(Saved entries)
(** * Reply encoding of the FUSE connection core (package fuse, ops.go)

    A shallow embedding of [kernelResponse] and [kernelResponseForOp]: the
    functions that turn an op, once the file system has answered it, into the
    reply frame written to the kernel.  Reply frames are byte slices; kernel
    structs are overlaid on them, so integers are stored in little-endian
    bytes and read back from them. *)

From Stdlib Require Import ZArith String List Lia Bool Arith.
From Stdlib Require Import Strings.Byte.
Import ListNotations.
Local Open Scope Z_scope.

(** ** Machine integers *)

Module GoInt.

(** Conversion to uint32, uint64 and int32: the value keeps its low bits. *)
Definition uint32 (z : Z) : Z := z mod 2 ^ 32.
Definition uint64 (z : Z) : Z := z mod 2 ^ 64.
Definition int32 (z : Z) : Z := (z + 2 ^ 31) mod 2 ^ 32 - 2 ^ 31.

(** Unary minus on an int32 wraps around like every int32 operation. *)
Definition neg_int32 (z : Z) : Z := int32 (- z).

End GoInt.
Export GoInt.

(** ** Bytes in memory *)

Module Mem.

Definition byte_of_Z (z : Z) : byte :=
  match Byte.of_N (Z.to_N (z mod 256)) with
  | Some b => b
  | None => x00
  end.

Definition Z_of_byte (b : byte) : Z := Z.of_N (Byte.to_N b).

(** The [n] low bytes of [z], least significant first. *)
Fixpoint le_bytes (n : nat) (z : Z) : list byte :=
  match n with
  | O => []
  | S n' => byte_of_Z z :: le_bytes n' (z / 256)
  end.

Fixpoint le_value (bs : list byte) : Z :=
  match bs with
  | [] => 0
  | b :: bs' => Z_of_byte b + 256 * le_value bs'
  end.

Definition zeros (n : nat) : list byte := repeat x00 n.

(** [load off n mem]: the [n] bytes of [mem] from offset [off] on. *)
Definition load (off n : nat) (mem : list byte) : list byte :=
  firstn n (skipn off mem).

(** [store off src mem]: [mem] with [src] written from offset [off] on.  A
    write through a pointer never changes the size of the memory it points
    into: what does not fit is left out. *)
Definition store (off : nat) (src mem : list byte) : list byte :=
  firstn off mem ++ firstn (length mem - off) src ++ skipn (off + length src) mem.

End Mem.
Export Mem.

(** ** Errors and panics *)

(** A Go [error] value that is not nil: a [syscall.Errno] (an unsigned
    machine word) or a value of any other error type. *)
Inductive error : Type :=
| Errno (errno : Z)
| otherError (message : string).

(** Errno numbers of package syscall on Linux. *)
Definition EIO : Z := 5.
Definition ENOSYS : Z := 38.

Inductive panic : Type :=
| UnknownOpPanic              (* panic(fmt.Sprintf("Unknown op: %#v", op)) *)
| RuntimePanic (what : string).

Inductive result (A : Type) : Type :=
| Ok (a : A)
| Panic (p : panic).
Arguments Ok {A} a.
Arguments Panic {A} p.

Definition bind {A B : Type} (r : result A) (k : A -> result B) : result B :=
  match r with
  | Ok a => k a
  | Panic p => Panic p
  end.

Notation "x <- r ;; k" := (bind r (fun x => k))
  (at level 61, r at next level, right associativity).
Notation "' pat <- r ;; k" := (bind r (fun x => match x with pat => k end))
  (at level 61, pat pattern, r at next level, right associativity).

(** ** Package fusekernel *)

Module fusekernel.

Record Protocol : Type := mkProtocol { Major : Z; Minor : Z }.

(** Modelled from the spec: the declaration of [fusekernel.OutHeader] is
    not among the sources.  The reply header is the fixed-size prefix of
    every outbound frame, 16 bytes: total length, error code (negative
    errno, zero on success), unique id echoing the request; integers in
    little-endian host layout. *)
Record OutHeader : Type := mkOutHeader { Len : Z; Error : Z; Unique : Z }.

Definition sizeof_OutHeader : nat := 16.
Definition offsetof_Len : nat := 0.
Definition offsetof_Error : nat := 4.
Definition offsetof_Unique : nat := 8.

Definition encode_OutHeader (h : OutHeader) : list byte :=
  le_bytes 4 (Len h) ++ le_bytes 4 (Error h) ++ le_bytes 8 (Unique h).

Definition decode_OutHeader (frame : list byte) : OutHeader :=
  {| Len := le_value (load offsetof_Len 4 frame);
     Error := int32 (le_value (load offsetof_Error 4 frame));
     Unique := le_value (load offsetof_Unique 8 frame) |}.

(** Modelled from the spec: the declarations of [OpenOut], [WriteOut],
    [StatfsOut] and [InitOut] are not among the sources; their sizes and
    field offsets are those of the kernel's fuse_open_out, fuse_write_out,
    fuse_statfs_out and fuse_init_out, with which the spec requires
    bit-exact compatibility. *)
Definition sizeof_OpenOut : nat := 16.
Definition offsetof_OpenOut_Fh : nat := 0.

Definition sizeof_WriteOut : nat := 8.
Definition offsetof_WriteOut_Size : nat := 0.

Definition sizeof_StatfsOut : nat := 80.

▸ **YOUR ASSIGNMENT**: Would you please give all of the entries above once more, exactly as they are?

▸ **THE ANSWER**:
(** * Reply encoding of the FUSE connection core (package fuse, ops.go)

    A shallow embedding of [kernelResponse] and [kernelResponseForOp]: the
    functions that turn an op, once the file system has answered it, into the
    reply frame written to the kernel.  Reply frames are byte slices; kernel
    structs are overlaid on them, so integers are stored in little-endian
    bytes and read back from them. *)

From Stdlib Require Import ZArith String List Lia Bool Arith.
From Stdlib Require Import Strings.Byte.
Import ListNotations.
Local Open Scope Z_scope.

(** ** Machine integers *)

Module GoInt.

(** Conversion to uint32, uint64 and int32: the value keeps its low bits. *)
Definition uint32 (z : Z) : Z := z mod 2 ^ 32.
Definition uint64 (z : Z) : Z := z mod 2 ^ 64.
Definition int32 (z : Z) : Z := (z + 2 ^ 31) mod 2 ^ 32 - 2 ^ 31.

(** Unary minus on an int32 wraps around like every int32 operation. *)
Definition neg_int32 (z : Z) : Z := int32 (- z).

End GoInt.
Export GoInt.

(** ** Bytes in memory *)

Module Mem.

Definition byte_of_Z (z : Z) : byte :=
  match Byte.of_N (Z.to_N (z mod 256)) with
  | Some b => b
  | None => x00
  end.

Definition Z_of_byte (b : byte) : Z := Z.of_N (Byte.to_N b).

(** The [n] low bytes of [z], least significant first. *)
Fixpoint le_bytes (n : nat) (z : Z) : list byte :=
  match n with
  | O => []
  | S n' => byte_of_Z z :: le_bytes n' (z / 256)
  end.

Fixpoint le_value (bs : list byte) : Z :=
  match bs with
  | [] => 0
  | b :: bs' => Z_of_byte b + 256 * le_value bs'
  end.

Definition zeros (n : nat) : list byte := repeat x00 n.

(** [load off n mem]: the [n] bytes of [mem] from offset [off] on. *)
Definition load (off n : nat) (mem : list byte) : list byte :=
  firstn n (skipn off mem).

(** [store off src mem]: [mem] with [src] written from offset [off] on.  A
    write through a pointer never changes the size of the memory it points
    into: what does not fit is left out. *)
Definition store (off : nat) (src mem : list byte) : list byte :=
  firstn off mem ++ firstn (length mem - off) src ++ skipn (off + length src) mem.

End Mem.
Export Mem.

(** ** Errors and panics *)

(** A Go [error] value that is not nil: a [syscall.Errno] (an unsigned
    machine word) or a value of any other error type. *)
Inductive error : Type :=
| Errno (errno : Z)
| otherError (message : string).

(** Errno numbers of package syscall on Linux. *)
Definition EIO : Z := 5.
Definition ENOSYS : Z := 38.

Inductive panic : Type :=
| UnknownOpPanic              (* panic(fmt.Sprintf("Unknown op: %#v", op)) *)
| RuntimePanic (what : string).

Inductive result (A : Type) : Type :=
| Ok (a : A)
| Panic (p : panic).
Arguments Ok {A} a.
Arguments Panic {A} p.

Definition bind {A B : Type} (r : result A) (k : A -> result B) : result B :=
  match r with
  | Ok a => k a
  | Panic p => Panic p
  end.

Notation "x <- r ;; k" := (bind r (fun x => k))
  (at level 61, r at next level, right associativity).
Notation "' pat <- r ;; k" := (bind r (fun x => match x with pat => k end))
  (at level 61, pat pattern, r at next level, right associativity).

(** ** Package fusekernel *)

Module fusekernel.

Record Protocol : Type := mkProtocol { Major : Z; Minor : Z }.

(** Modelled from the spec: the declaration of [fusekernel.OutHeader] is
    not among the sources.  The reply header is the fixed-size prefix of
    every outbound frame, 16 bytes: total length, error code (negative
    errno, zero on success), unique id echoing the request; integers in
    little-endian host layout. *)
Record OutHeader : Type := mkOutHeader { Len : Z; Error : Z; Unique : Z }.

Definition sizeof_OutHeader : nat := 16.
Definition offsetof_Len : nat := 0.
Definition offsetof_Error : nat := 4.
Definition offsetof_Unique : nat := 8.

Definition encode_OutHeader (h : OutHeader) : list byte :=
  le_bytes 4 (Len h) ++ le_bytes 4 (Error h) ++ le_bytes 8 (Unique h).

Definition decode_OutHeader (frame : list byte) : OutHeader :=
  {| Len := le_value (load offsetof_Len 4 frame);
     Error := int32 (le_value (load offsetof_Error 4 frame));
     Unique := le_value (load offsetof_Unique 8 frame) |}.

(** Modelled from the spec: the declarations of [OpenOut], [WriteOut],
    [StatfsOut] and [InitOut] are not among the sources; their sizes and
    field offsets are those of the kernel's fuse_open_out, fuse_write_out,
    fuse_statfs_out and fuse_init_out, with which the spec requires
    bit-exact compatibility. *)
Definition sizeof_OpenOut : nat := 16.
Definition offsetof_OpenOut_Fh : nat := 0.

Definition sizeof_WriteOut : nat := 8.
Definition offsetof_WriteOut_Size : nat := 0.

Definition sizeof_StatfsOut : nat := 80.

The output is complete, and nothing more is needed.